Bir bakanlıktaki genel müdürden söz edildi bir ortamda, “FETÖ’cü” suçlaması ona da yöneltilmiş, oysa söz konusu kişi, gençliğinden bu yana İskenderpaşa muhitinde bulunmuş.
Bir bakanlıkta mesela, “28 Şubat döneminde başörtülü görevlilere yönelik tasfiye eylemini yürütenlerin, bu dönemde de başörtülü, İHL ve milli görüş kökenli üst düzey görevlileri tasfiye ettiği” bilgileri geliyor. Üstelik bunun “Cumhurbaşkanına yakınlık” görüntüsü içinde yapıldığı ifade ediliyor.
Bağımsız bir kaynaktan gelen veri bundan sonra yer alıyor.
(** ** Reading *)

Lemma R_bmap_ro I c i k s ip bn Q : fsees B I c k ∅ s -> I !! ip = Some i -> file_ok c i -> (bn < MAXBN)%nat ->
  faddr c i bn <> 0 -> (forall s', fsees B I c k ∅ s' -> Q (faddr c i bn) s') -> wp (bmap ip (Z.of_nat bn)) Q s.
Proof.
  intros Hf Hi Hok Hbn Hne HQ. unfold bmap. apply wp_bind. eapply R_ip_get; [exact Hf|exact Hi|]. rewrite MAXBN_eq in Hbn.
  destruct (Z.ltb_spec (Z.of_nat bn) (Z.of_nat NDIRECT)) as [Hd|Hd]; unfold NDIRECT in *.
  - rewrite Nat2Z.id. unfold faddr in *. rewrite (proj2 (Nat.ltb_lt bn 7)) in * by lia.
    rewrite (proj2 (Z.eqb_neq _ _) Hne). apply wp_ret. by apply HQ.
  - unfold NINDIRECT. rewrite (proj2 (Z.ltb_lt (Z.of_nat bn - Z.of_nat 7) (Z.of_nat 128))) by lia.
    replace (Z.to_nat (Z.of_nat bn - Z.of_nat 7)) with (bn - 7)%nat by lia.
    assert (addr_at i 7 <> 0) as H7.
    { intros E. apply Hne. unfold faddr. rewrite (proj2 (Nat.ltb_ge bn 7)) by lia. by rewrite E. }
    rewrite (proj2 (Z.eqb_neq _ _) H7). apply wp_bind, wp_ret. destruct (fo_ind _ _ _ _ Hok H7) as [Hr _].
    destruct (ly_size _ _ _ Hly) as (Hds & Hsz & _). rewrite (fo_dev _ _ _ _ Hok).
    apply wp_bind. eapply R_bread; [exact Hf|lia|apply none_held|apply none_size|]. intros j s1 Hj H1.
    apply wp_bind. eapply R_data; [exact H1|apply lookup_insert_eq|]. cbn zeta.
    rewrite <-(faddr_ind c i bn) by (done || lia). rewrite (proj2 (Z.eqb_neq _ _) Hne). apply wp_bind, wp_ret, wp_bind.
    eapply R_brelse; [exact H1|apply lookup_insert_eq|]. intros s2 H2. rewrite delete_insert_id in H2 by done.
    apply wp_ret. by apply HQ.
Qed.

Lemma slice_fbyte c i (off m : nat) : faddr c i (off / 512) <> 0 -> length (c (faddr c i (off / 512))) = BSIZE ->
  (off mod 512 + m <= 512)%nat -> slice (off mod 512) m (c (faddr c i (off / 512))) = fbyte c i <$> seq off m.
Proof.
  intros Hne Hl Hm. apply list_eq. intros j. unfold slice. rewrite list_lookup_fmap. destruct (decide (j < m)%nat) as [Hj|Hj].
  - rewrite lookup_take_lt, lookup_drop by done. rewrite lookup_seq_lt by done. cbn.
    assert (((off + j) / 512 = off / 512) /\ ((off + j) mod 512 = off mod 512 + j))%nat as [E1 E2].
    { pose proof (Nat.div_mod off 512 ltac:(lia)). split; symmetry.
      - apply (Nat.div_unique _ 512 _ (off mod 512 + j)); lia.
      - apply (Nat.mod_unique _ 512 (off / 512)); lia. }
    unfold fbyte. rewrite E1, E2, (proj2 (Z.eqb_neq _ _) Hne).
    destruct (lookup_lt_is_Some_2 (c (faddr c i (off / 512)) : list Z) (off mod 512 + j)) as [x Hx]; [unfold BSIZE in Hl; lia|].
    by rewrite Hx.
  - rewrite lookup_take_ge by lia. by rewrite lookup_seq_ge by lia.
Qed.

Lemma R_readi_loop ip fuel : forall nb I c i k s (off tot len : nat) (n : Z) dst Q,
  fsees B I c k ∅ s -> I !! ip = Some i -> file_ok c i ->
  n = Z.of_nat tot + Z.of_nat len -> (off + len <= MAXBN * 512)%nat -> (nb <= fuel)%nat ->
  len = 0%nat \/ (off mod 512 + len <= 512 * nb)%nat -> (forall p, (off <= p < off + len)%nat -> faddr c i (p / 512) <> 0) ->
  (forall s', fsees B I c k ∅ s' -> Q (dst ++ (fbyte c i <$> seq off len)) s') ->
  wp (readi_loop fuel ip (Z.of_nat off) n (Z.of_nat tot) dst) Q s.
Proof.
  induction fuel as [|fuel IH]; intros nb I c i k s off tot len n dst Q Hf Hi Hok Hnn Hend Hfuel Hnb Hmap HQ.
  all: destruct (decide (len = 0%nat)) as [->|Hne].
  1, 3: assert (wp (mret dst) Q s) as Hret by (apply wp_ret; rewrite <-(app_nil_r dst); by apply HQ).
  - exact Hret.
  - cbn [readi_loop]. rewrite (proj2 (Z.ltb_ge (Z.of_nat tot) n)) by lia. exact Hret.
  - lia.
  - destruct nb as [|nb]; [lia|]. destruct Hnb as [|Hnb]; [lia|]. cbn [readi_loop]. rewrite (proj2 (Z.ltb_lt (Z.of_nat tot) n)) by lia.
    apply wp_bind. eapply R_ip_get; [exact Hf|exact Hi|].
    destruct (chunk_nat (Z.of_nat off) n (Z.of_nat tot)) as [Em Hm]; [lia..|]. set (m := chunk _ _ _) in *.
    rewrite Nat2Z.id in Em. replace (Z.to_nat (n - Z.of_nat tot)) with len in Em by lia.
    destruct (chunk_left off len (Z.to_nat m) nb Em ltac:(lia) Hnb) as (Hm0 & Hml & Hfit & Hleft).
    change BSZ with (Z.of_nat 512). rewrite <-Nat2Z.inj_div, <-Nat2Z.inj_mod, Nat2Z.id.
    replace (Z.of_nat off + m) with (Z.of_nat (off + Z.to_nat m)) by lia.
    replace (Z.of_nat tot + m) with (Z.of_nat (tot + Z.to_nat m)) by lia. set (mn := Z.to_nat m) in *. clearbody mn. clear Em Hm.
    pose proof (bn_of off ltac:(lia)) as Hbn. pose proof (Hmap off ltac:(lia)) as Hfa.
    apply wp_bind. eapply R_bmap_ro; [exact Hf|exact Hi|exact Hok|exact Hbn|exact Hfa|]. intros s1 H1.
    destruct (fo_used _ _ _ _ Hok _ Hbn Hfa) as [Hr _]. destruct (ly_size _ _ _ Hly) as (Hds & Hsz & _).
    apply wp_bind. rewrite (fo_dev _ _ _ _ Hok). eapply R_bread; [exact H1|lia|apply none_held|apply none_size|].
    intros j s2 Hj H2. apply wp_bind. eapply R_data; [exact H2|apply lookup_insert_eq|]. apply wp_bind.
    eapply R_brelse; [exact H2|apply lookup_insert_eq|]. intros s3 H3. rewrite delete_insert_id in H3 by done.
    rewrite (slice_fbyte c i off mn) by (done || by eapply len_of).
    eapply (IH nb I c i k s3 (off + mn)%nat (tot + mn)%nat (len - mn)%nat); [exact H3|done|done|lia|lia|lia|lia| |].
    { intros p Hp. apply Hmap. lia. }
    intros s4 H4. rewrite <-app_assoc, <-fmap_app, <-seq_app. replace (mn + (len - mn))%nat with len by lia. by apply HQ.
Qed.
Lemma exec_commit_spec s0 l0 dp d l t sp ps path argv entry (s s' : est) r : stacked s0 l0 d (e_m s) l t -> as_ok s0 dp [] l0 -> im_pgdir (e_img s) = va_of dp ->
  PGSIZE * (t + 1) <= sp <= PGSIZE * (t + 2) -> sp mod 4 = 0 -> strings_at (pg (e_m s)) d sp (PGSIZE * (t + 2)) ps argv ->
  exec_commit kend word0 path entry (va_of d) (PGSIZE * (t + 2)) sp ps s = Ret r s' ->
  (r = -1 /\ e_img s' = e_img s /\ unchanged s0 l0 (e_m s')) \/
  (r = 0 /\ im_eip (e_img s') = entry /\ exists l', new_image s0 dp l0 argv (e_img s') (e_m s') d l' t ps).
Proof.
  intros Hsk Ha0 Hpg Hsp Hal Hst H. unfold exec_commit in H. set (n := (3 + Z.of_nat (length ps) + 1) * 4) in H.
  assert (n = Z.of_nat (length (ustack sp ps))) as Hn by (rewrite length_ustack; unfold n; lia). pose proof (Forall2_length _ _ _ Hst) as Hlen.
  assert (n = 4 * (4 + Z.of_nat (length argv))) as Hn4 by (unfold n; lia). clearbody n. pose proof (sk_t _ _ _ _ _ _ Hsk) as [Ht0 Ht].
  apply bind_Ret_inv in H as (c & s1 & [E1 I1]%on_vm_run & H). pose proof (u32_range (sp - n)) as Hur. unfold is_u32 in Hur.
  destruct (stacked_copyout s0 l0 d _ l t sp n (u32 (sp - n)) (ustack sp ps) c _ Hsk Hsp Hn ltac:(lia) ltac:(lia) ltac:(lia) E1) as (Hb1 & [->| ->] & Hok); cbn [Z.ltb Z.compare] in H.
  2: { left. unfold bad_mem in H. apply bind_Ret_inv in H as (? & s2 & [E2 I2]%on_vm_run & H). injection H as <- <-. split; [done|]. split; [congruence|]. by eapply built_fail. }
  destruct (Hok eq_refl) as (Hsk1 & Hlo & Hhi & Hw). right. apply bind_Ret_inv in H as (old & ? & E & H). injection E as <- <-.
  apply bind_Ret_inv in H as (? & s2 & E & H). injection E as _ <-. apply bind_Ret_inv in H as (? & s3 & [E3 I3]%on_vm_run & H). injection H as <- <-.
  cbn [e_m e_img] in E3, I3. rewrite I1, Hpg in E3. destruct (old_freed _ _ _ _ _ _ _ _ _ Hsk1 Ha0 E3) as (l' & Ha' & Hl' & Hp' & Hall' & Hf').
  split; [done|]. rewrite I3. cbn [im_eip]. split; [done|]. exists l'. unfold USERTOP in Ht. assert (sp - n = u32 (sp - n)) as Hva by (rewrite u32_id; [done|unfold is_u32, PGSIZE in *; lia]).
  assert (forall a, u32 (sp - n) <= a < PGSIZE * (t + 2) -> user (pg (e_m s)) d (a / PGSIZE) /\ user (pg (e_m s1)) d (a / PGSIZE)) as Hup.
  { intros a Haa. destruct (stack_page t a Ht0 ltac:(lia)). split; apply (sk_user s0 l0 d _ l t); try done; unfold USERTOP; lia. }
  assert (forall a, u32 (sp - n) <= a < PGSIZE * (t + 2) -> user_byte (pg (e_m s3)) d a = zput (u32 (sp - n)) (ustack sp ps) (user_byte (pg (e_m s)) d) a) as Hby.
  { intros a Haa. destruct (Hup a Haa) as [Hu Hu1]. rewrite (user_byte_keep _ _ _ _ Hl' Hu1 (Hp' _ Hu1)). by apply Hw. }
  constructor; cbn [im_pgdir im_sz im_esp]; [done|done|done|done|done|..].
  - intros w Hw'. rewrite <-(sk_user _ _ _ _ _ _ Hsk1 w Hw'). apply user_leaf, Hl'. unfold USERTOP in Hw'. lia.
  - rewrite <-(sk_guard _ _ _ _ _ _ Hsk1). apply same_leaf_uacc; [done|lia].
  - eapply same_leaf_kernel; [exact Hl'|apply Hsk1].
  - split; [done|]. rewrite <-Hva, Zminus_mod, Hal, Hn4, Z.mul_comm, Z.mod_mul by lia. done.
  - eapply Forall2_impl; [exact Hst|]. intros p a (H1 & H2 & H3). split_and!; [lia|lia|]. intros k Hk. rewrite Hby by lia.
    unfold zput. rewrite decide_False by lia. by apply H3.
  - intros k Hk. rewrite Hby by lia. unfold zput. rewrite decide_True by lia.
    replace (Z.to_nat (u32 (sp - n) + Z.of_nat k - u32 (sp - n))) with k by lia. f_equal. f_equal. lia.
Qed.
(* ===== verification/ExecDemo.v ===== *)
(** * A call of exec on a small machine

    The file /f of the sample disk is executable by everybody but holds no
    program: exec refuses it. *)

From S2P Require Import Prelude CString Block BlockLayer Bio Log FsDefs FileDefs SysfileDefs SysfileProps ExecDefs.
From S2P Require Import VmDefs Kalloc Vm AddrSpace CopyVm UserMem VmDemo ExecProps.

Definition exec_start : est (St := _) := mkE (perm_state 63 guest) (one_page 5) (mkImg (va_of (dir 5)) 4096 [] 0 0).
#[local] Abbreviation exec_f := (exec (BL := bio_layer 1000 1) (λ _, None) 1 kend0 (PGSIZE * 0x80108) 0 (bytes_of "/f") [bytes_of "a"] exec_start).

Lemma exec_f_runs : match exec_f with Ret r _ => r =? -1 | _ => false end = true.
Proof. vm_compute. reflexivity. Qed.

#[local] Opaque one_page run_state.

Lemma exec_image_witness : exists r s', exec_f = Ret r s' /\ (r = -1 -> e_img s' = e_img exec_start).
Proof.
  pose proof exec_f_runs as Hr. destruct exec_f as [r s'| |] eqn:E; [|discriminate Hr..]. exists r, s'. split; [reflexivity|].
  destruct one_page_5 as (l & Ha & _).
  destruct (exec_image (BL := bio_layer 1000 1) (λ _, None) 1 kend0 (PGSIZE * 0x80108) 0 0x80108 ltac:(done) eq_refl ltac:(lia) (or_introl eq_refl)
    (bytes_of "/f") [bytes_of "a"] exec_start s' r (dir 5) l Ha eq_refl E) as [(-> & Hi & _)|(-> & _)]; [intros _; exact Hi|discriminate].
Defined.
(* ===== verification/Umalloc.v ===== *)
(** * The user memory allocator (umalloc.c)

    Headers stored in the memory itself, in a circular list of free blocks
    ordered by address.  Pointers are byte addresses; a header, the unit sizes
    are counted in, has 8 bytes. *)

From S2P Require Import Prelude.

(** The headers in the user's memory (pointer and size), the free pointer and
    the end of the heap. *)
Record heap := Heap { hdrs : gmap Z (Z * Z); freep : Z; brk : Z }.

Definition ptr (h : heap) (a : Z) : Z := default 0 (fst <$> hdrs h !! a).
Definition size (h : heap) (a : Z) : Z := default 0 (snd <$> hdrs h !! a).
Definition set_ptr (h : heap) (a v : Z) : heap := Heap (<[a := (v, size h a)]> (hdrs h)) (freep h) (brk h).
Definition set_size (h : heap) (a v : Z) : heap := Heap (<[a := (ptr h a, v)]> (hdrs h)) (freep h) (brk h).
Definition set_freep (h : heap) (p : Z) : heap := Heap (hdrs h) p (brk h).

(** p + n on Header pointers. *)
Definition hadd (p n : Z) : Z := u32 (p + 8 * n).

(** free's search for the place of [bp]. *)
Fixpoint free_find (fuel : nat) (h : heap) (bp p : Z) : option Z :=
  match fuel with
  | O => None
  | S f =>
      if (p <? bp) && (bp <? ptr h p) then Some p
      else if (ptr h p <=? p) && ((p <? bp) || (bp <? ptr h p)) then Some p
      else free_find f h bp (ptr h p)
  end.

(** The two joins of free. *)
Definition join_next (h : heap) (bp p : Z) : heap :=
  if hadd bp (size h bp) =? ptr h p then
    let h := set_size h bp (u32 (size h bp + size h (ptr h p))) in
    set_ptr h bp (ptr h (ptr h p))
  else set_ptr h bp (ptr h p).
Definition join_prev (h : heap) (bp p : Z) : heap :=
  if hadd p (size h p) =? bp then
    let h := set_size h p (u32 (size h p + size h bp)) in
    set_ptr h p (ptr h bp)
  else set_ptr h p bp.

Definition free (fuel : nat) (h : heap) (ap : Z) : option heap :=
  let bp := hadd ap (-1) in
  p ← free_find fuel h bp (freep h);
  Some (set_freep (join_prev (join_next h bp p) bp p) p).

(** What malloc does with a block [p] that is large enough. *)
Definition take_block (h : heap) (nunits prevp p : Z) : heap * Z :=
  if size h p =? nunits then (set_freep (set_ptr h prevp (ptr h p)) prevp, hadd p 1)
  else
    let h := set_size h p (u32 (size h p - nunits)) in
    let q := hadd p (size h p) in
    let h := set_size h q nunits in
    (set_freep h prevp, hadd q 1).

Section Malloc.
(** The address of the static header, and the kernel's answer to sbrk: the
    new end of the heap, from the old one and the int asked for. *)
Context (base : Z) (sbrk : Z -> Z -> option Z).

Definition morecore (fuel : nat) (h : heap) (nu : Z) : option (heap * Z) :=
  let nu := if nu <? 4096 then 4096 else nu in
  match sbrk (brk h) (s32 (nu * 8)) with
  | None => Some (h, 0)
  | Some brk' =>
      let hp := brk h in
      let h := set_size (Heap (hdrs h) (freep h) brk') hp nu in
      h ← free fuel h (hadd hp 1);
      Some (h, freep h)
  end.

Fixpoint malloc_loop (fuel : nat) (h : heap) (nunits prevp p : Z) : option (heap * Z) :=
  match fuel with
  | O => None
  | S f =>
      if nunits <=? size h p then Some (take_block h nunits prevp p)
      else if p =? freep h then
        '(h, p) ← morecore f h nunits;
        if p =? 0 then Some (h, 0) else malloc_loop f h nunits p (ptr h p)
      else malloc_loop f h nunits p (ptr h p)
  end.

Definition nunits (nbytes : Z) : Z := u32 (nbytes + 8 - 1) / 8 + 1.

Definition malloc_init (h : heap) : heap :=
  if freep h =? 0 then set_size (set_freep (set_ptr h base base) base) base 0 else h.

Definition malloc (fuel : nat) (h : heap) (nbytes : Z) : option (heap * Z) :=
  let h := malloc_init h in
  malloc_loop fuel h (nunits nbytes) (freep h) (ptr h (freep h)).

End Malloc.

(** ** Segments of the list *)

(** Where a list of blocks starts, or [b] for none. *)
Definition head (l : list (Z * Z)) (b : Z) : Z := match l with [] => b | (a, _) :: _ => a end.
(** Where it ends, or [y] for none. *)
Definition final (y : Z) (l : list (Z * Z)) : Z := default y (fst <$> last l).

(** The blocks [l] are linked in order and the last points to [b]. *)
Fixpoint seg (m : gmap Z (Z * Z)) (l : list (Z * Z)) (b : Z) : Prop :=
  match l with
  | [] => True
  | (a, s) :: l' => m !! a = Some (head l' b, s) /\ seg m l' b
  end.

Lemma head_app l l' b : head (l ++ l') b = head l (head l' b).
Proof. by destruct l as [|[]]. Qed.

Lemma seg_app m l l' b : seg m (l ++ l') b <-> seg m l (head l' b) /\ seg m l' b.
Proof. induction l as [|[a s] l IH]; cbn; [tauto|]. rewrite head_app, IH. tauto. Qed.

(** Changing the header of no block of the segment. *)
Lemma seg_ext m m' l b : seg m l b -> (forall a, a ∈ l.*1 -> m' !! a = m !! a) -> seg m' l b.
Proof.
  induction l as [|[a s] l IH]; cbn; [done|]. intros [Ha Hl] Hm. rewrite Hm by set_solver. split; [done|]. apply IH; [done|]. intros; apply Hm; set_solver.
Qed.

Lemma seg_insert m l b a v : seg m l b -> a ∉ l.*1 -> seg (<[a := v]> m) l b.
Proof. intros Hs Ha. apply (seg_ext m); [done|]. intros x Hx. apply lookup_insert_ne. set_solver. Qed.

Lemma final_snoc y l x : final y (l ++ [x]) = x.1.
Proof. unfold final. by rewrite last_snoc. Qed.

(** ** Blocks *)

Definition bend (x : Z * Z) : Z := x.1 + 8 * x.2.
Definition apart (x y : Z * Z) : Prop := bend x <= y.1 \/ bend y <= x.1.
(** One block ends before the other starts, with something between. *)
Definition before (x y : Z * Z) : Prop := bend x < y.1.

(** Blocks of at least one unit inside [lo, hi), apart from each other. *)
Definition blocks (lo hi : Z) (X : list (Z * Z)) : Prop := Forall (fun x => lo <= x.1 /\ 0 < x.2 /\ bend x <= hi) X /\ ForallOrdPairs apart X.

(** The invariant: [H] are the free blocks in the order of their addresses,
    never two adjacent, linked in a circle with the static header; they and
    the blocks [A] handed out are apart from each other and inside the heap,
    and the header of each block tells its size. *)
Record heap_ok (base : Z) (H : list (Z * Z)) (h : heap) (A : list (Z * Z)) : Prop := {
  ok_base : 0 < base;
  ok_brk : base + 8 <= brk h <= 2 ^ 31;
  ok_ring : seg (hdrs h) ((base, 0) :: H) base;
  ok_freep : freep h ∈ base :: H.*1;
  ok_sorted : StronglySorted before ((base, 0) :: H);
  ok_blocks : blocks (base + 8) (brk h) (H ++ A);
  ok_sizes : forall a s, (a, s) ∈ A -> size h a = s
}.

Lemma apart_sym x y : apart x y -> apart y x.
Proof. unfold apart. tauto. Qed.

Lemma fop_app {T} (R : T -> T -> Prop) l l' : ForallOrdPairs R (l ++ l') <-> ForallOrdPairs R l /\ ForallOrdPairs R l' /\ (forall x y, x ∈ l -> y ∈ l' -> R x y).
Proof.
  induction l as [|z l IH]; cbn [app].
  - split; [intros; repeat split; [constructor|done|set_solver]|tauto].
  - split.
    + inversion 1 as [|? ? Hz Hl]; subst. apply IH in Hl as (H1 & H2 & H3). rewrite Forall_app, !Forall_forall in Hz. destruct Hz as [Hz1 Hz2].
      split; [constructor; [by apply Forall_forall|done]|]. split; [done|]. intros x y [->|Hx]%elem_of_cons Hy; auto.
    + intros (H1 & H2 & H3). inversion H1 as [|? ? Hz Hl]; subst. constructor; [|apply IH; repeat split; [done|done|intros; apply H3; set_solver]].
      apply Forall_app. split; [done|]. apply Forall_forall. intros y Hy. apply H3; set_solver.
Qed.
(* ===== verification/Shell.v ===== *)
(** * The shell's command parser (sh.c)

    A command line is parsed in place: pointers into the line are offsets, and
    the words of the resulting tree are pairs of offsets, whose ends are turned
    into string terminators at last.  The nodes are values: malloc always
    succeeds here, and the one node the parser changes after linking it, the
    execcmd that collects the arguments, is kept beside its redirections until
    it is complete. *)

From S2P Require Import Prelude CString.

(** ** Commands *)

Definition MAXARGS : nat := 10.
Definition O_RDONLY : Z := 0.
Definition O_WRONLY : Z := 1.
Definition O_CREATE : Z := 0x200.

(** struct cmd and its five kinds; [W] is what stands for a word. *)
Inductive cmd (W : Type) :=
| EXEC (argv : list W)
| REDIR (c : cmd W) (file : W) (mode fd : Z)
| PIPE (left right : cmd W)
| LIST (left right : cmd W)
| BACK (c : cmd W).
Arguments EXEC {W}.
Arguments REDIR {W}.
Arguments PIPE {W}.
Arguments LIST {W}.
Arguments BACK {W}.

(** A word: its start and its end. *)
Definition span : Type := nat * nat.

(** ** Tokens *)

(** " \t\r\n\v" and "<|>&;()". *)
Definition whitespace : list Z := [32; 9; 13; 10; 11].
Definition symbols : list Z := [60; 124; 62; 38; 59; 40; 41].

Definition isin (set : list Z) (c : Z) : bool := bool_decide (is_Some (strchr set c)).

Section Parser.
(** The line and the offset of its terminator. *)
Context (buf : list Z) (es : nat).

Definition ch (s : nat) : Z := default 0 (buf !! s).

(** while(s < es && strchr(whitespace, *s)) s++; *)
Fixpoint skip (n : nat) (s : nat) : nat :=
  match n with
  | O => s
  | S n' => if isin whitespace (ch s) then skip n' (S s) else s
  end.
Definition skipws (s : nat) : nat := skip (es - s) s.

(** while(s < es && !strchr(whitespace, *s) && !strchr(symbols, *s)) s++; *)
Fixpoint word_end (n : nat) (s : nat) : nat :=
  match n with
  | O => s
  | S n' => if negb (isin whitespace (ch s)) && negb (isin symbols (ch s)) then word_end n' (S s) else s
  end.

(** gettoken: what it returns, *q and *eq; the state is *ps. *)
Definition gettoken : M nat (Z * span) := λ ps,
  let q := skipws ps in
  let c := ch q in
  let '(ret, s) :=
    if c =? 0 then (c, q)
    else if bool_decide (c ∈ [124; 40; 41; 59; 38; 60]) then (c, S q)
    else if c =? 62 then if ch (S q) =? 62 then (43, S (S q)) else (c, S q)
    else (97, word_end (es - q) q) in
  Ret (ret, (q, s)) (skipws s).

Definition peek (toks : list Z) : M nat bool := λ ps,
  let s := skipws ps in
  Ret (negb (ch s =? 0) && isin toks (ch s)) s.

(** ** The recursive-descent parser *)

(** A redirection read and not yet wrapped around its command. *)
Definition redirs := list (span * Z * Z).
Definition redircmds {W} (c : cmd W) (rs : list (W * Z * Z)) : cmd W :=
  foldl (fun c '(file, mode, fd) => REDIR c file mode fd) c rs.

(** parseredirs, as the redirections it wraps around its argument in order. *)
Fixpoint parseredirs (n : nat) : M nat redirs :=
  match n with
  | O => panic "fuel"
  | S n' =>
      p ← peek [60; 62];
      if negb p then mret []
      else
        t ← gettoken;
        f ← gettoken;
        if negb (f.1 =? 97) then panic "missing file for redirection"
        else
          rs ← parseredirs n';
          mret (if t.1 =? 60 then (f.2, O_RDONLY, 0) :: rs
                else if t.1 =? 62 then (f.2, Z.lor O_WRONLY O_CREATE, 1) :: rs
                else if t.1 =? 43 then (f.2, Z.lor O_WRONLY O_CREATE, 1) :: rs
                else rs)
  end.

(** The argument loop of parseexec: the arguments and the redirections. *)
Fixpoint parseargs (n : nat) (argv : list span) (rs : redirs) : M nat (list span * redirs) :=
  match n with
  | O => panic "fuel"
  | S n' =>
      p ← peek [124; 41; 38; 59];
      if p : bool then mret (argv, rs)
      else
        t ← gettoken;
        if t.1 =? 0 then mret (argv, rs)
        else if negb (t.1 =? 97) then panic "syntax"
        else
          let argv := argv ++ [t.2] in
          if (MAXARGS <=? length argv)%nat then panic "too many args"
          else
            rs' ← parseredirs (S es);
            parseargs n' argv (rs ++ rs')
  end.

(** while(peek(ps, es, "&")){ ... cmd = backcmd(cmd); } *)
Fixpoint parseback (n : nat) (c : cmd span) : M nat (cmd span) :=
  match n with
  | O => panic "fuel"
  | S n' =>
      p ← peek [38];
      if negb p then mret c else gettoken ;; parseback n' (BACK c)
  end.

Fixpoint parseline (n : nat) : M nat (cmd span) :=
  match n with
  | O => panic "fuel"
  | S n' =>
      c ← parsepipe n';
      c ← parseback (S es) c;
      p ← peek [59];
      if negb p then mret c
      else gettoken ;; r ← parseline n'; mret (LIST c r)
  end
with parsepipe (n : nat) : M nat (cmd span) :=
  match n with
  | O => panic "fuel"
  | S n' =>
      c ← parseexec n';
      p ← peek [124];
      if negb p then mret c
      else gettoken ;; r ← parsepipe n'; mret (PIPE c r)
  end
with parseexec (n : nat) : M nat (cmd span) :=
  match n with
  | O => panic "fuel"
  | S n' =>
      p ← peek [40];
      if p : bool then parseblock n'
      else
        rs ← parseredirs (S es);
        r ← parseargs (S es) [] rs;
        mret (redircmds (EXEC r.1) r.2)
  end
with parseblock (n : nat) : M nat (cmd span) :=
  match n with
  | O => panic "fuel"
  | S n' =>
      p ← peek [40];
      if negb p then panic "parseblock"
      else
        gettoken ;;
        c ← parseline n';
        p ← peek [41];
        if negb p then panic "syntax - missing )"
        else
          gettoken ;;
          rs ← parseredirs (S es);
          mret (redircmds c rs)
  end.

End Parser.

(** nulterminate: a terminator at the end of every word. *)
Fixpoint nulterminate (c : cmd span) (buf : list Z) : list Z :=
  match c with
  | EXEC argv => foldl (fun b w => <[w.2 := 0]> b) buf argv
  | REDIR c file _ _ => <[file.2 := 0]> (nulterminate c buf)
  | PIPE l r => nulterminate r (nulterminate l buf)
  | LIST l r => nulterminate r (nulterminate l buf)
  | BACK c => nulterminate c buf
  end.

(** Every descent of the four functions reads a token or goes down to
    parseexec, so that four rounds for each byte are enough. *)
Definition parse_fuel (es : nat) : nat := 4 * S es.

(** parsecmd: the tree, and the line as the terminators leave it. *)
Definition parsecmd (buf : list Z) : outcome (list Z) (cmd span) :=
  let es := Z.to_nat (strlen buf) in
  match (c ← parseline buf es (parse_fuel es); peek buf es [];; mret c) 0%nat with
  | Ret c s => if (s =? es)%nat then Ret c (nulterminate c buf) else Panic "syntax"
  | Panic msg => Panic msg
  | Sleep ch s => Panic "fuel"
  end.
Geçtiğimiz hafta cuma akşamı KADEM’in düzenlediği “15 Temmuz ve Yeni Türkiye” başlıklı bir panel vesilesiyle Kahramanmaraş’ta idim. Konuşmacı olarak Mahir Ünal, Hüseyin Yayman ve bendeniz vardık. Sorular faslına gelindiğinde, soru soranlardan yarısının özellikle şehrin milletvekili ve AK Parti’nin önemli isimlerinden birisi olarak Mahir bey’e, “Kurunun yanında yaşın yandığı” ve bunun da “Çok can yakıcı bir gerçek olduğu” buna karşı “nasıl tedbir alınacağı”nı sordular.
Mahir bey’in “Bu konuda çok dikkatli ve titiz davranıyoruz” şeklindeki cevabı gönülleri durulttu mu bilmem.
Bizzat tanık olduğum bir olay. Bir tıb doçenti. Teyzesi vefat etmiş ve üniversite hastanesi morgunda. Morgdan alınacak, gasledilecek ve defnedilecek. Tam o saatlere üniversite yönetimi tarafından “mülakat - soruşturma” daveti yapılmış. “Teyzem vefat etti, defnedip sonra geleyim” diyor ama aldığı cevap şu oluyor: “Gelmediğiniz takdirde suçlamaları kabul etmiş sayılırsınız.” Söz konusu doçent mülakata gitti, sonra gözaltına alındı ve savcılıktan serbest bırakıldı.
“Güven sorunu” doğru, FETÖ yapılanması söz konusu olduğunda, en hayati problem niteliğinde. “Kime güveneceksiniz?”den herkese her türlü suçlama yöneltilebilir noktasına gelmek ve buradan da güvensizliğin daha da derinleşeceği bir alana savrulmak mümkün. Buradan varılacak olan şey ise, çok geniş bir gayrı memnunlar zümresinin oluşmasıdır.
Sonuçta “Geçişli bir muhafazakar taban”dan söz ediyoruz. Bu, belki medya platformlarında görülmeyebilir. Ama tabanda bu göz gözü görmezliğin yaşandığını bilmek lazım. Milletvekilleri halkla yüzyüze geldiğinde bu sorunun çok daha yakıcı biçimde kendilerine ulaştırılacağından eminim.
Son söz: Darbeyi haber alamayan MİT’in kşilere ilişkin dosyaları tek kaynak olursa yandı gülüm keten helva demektir.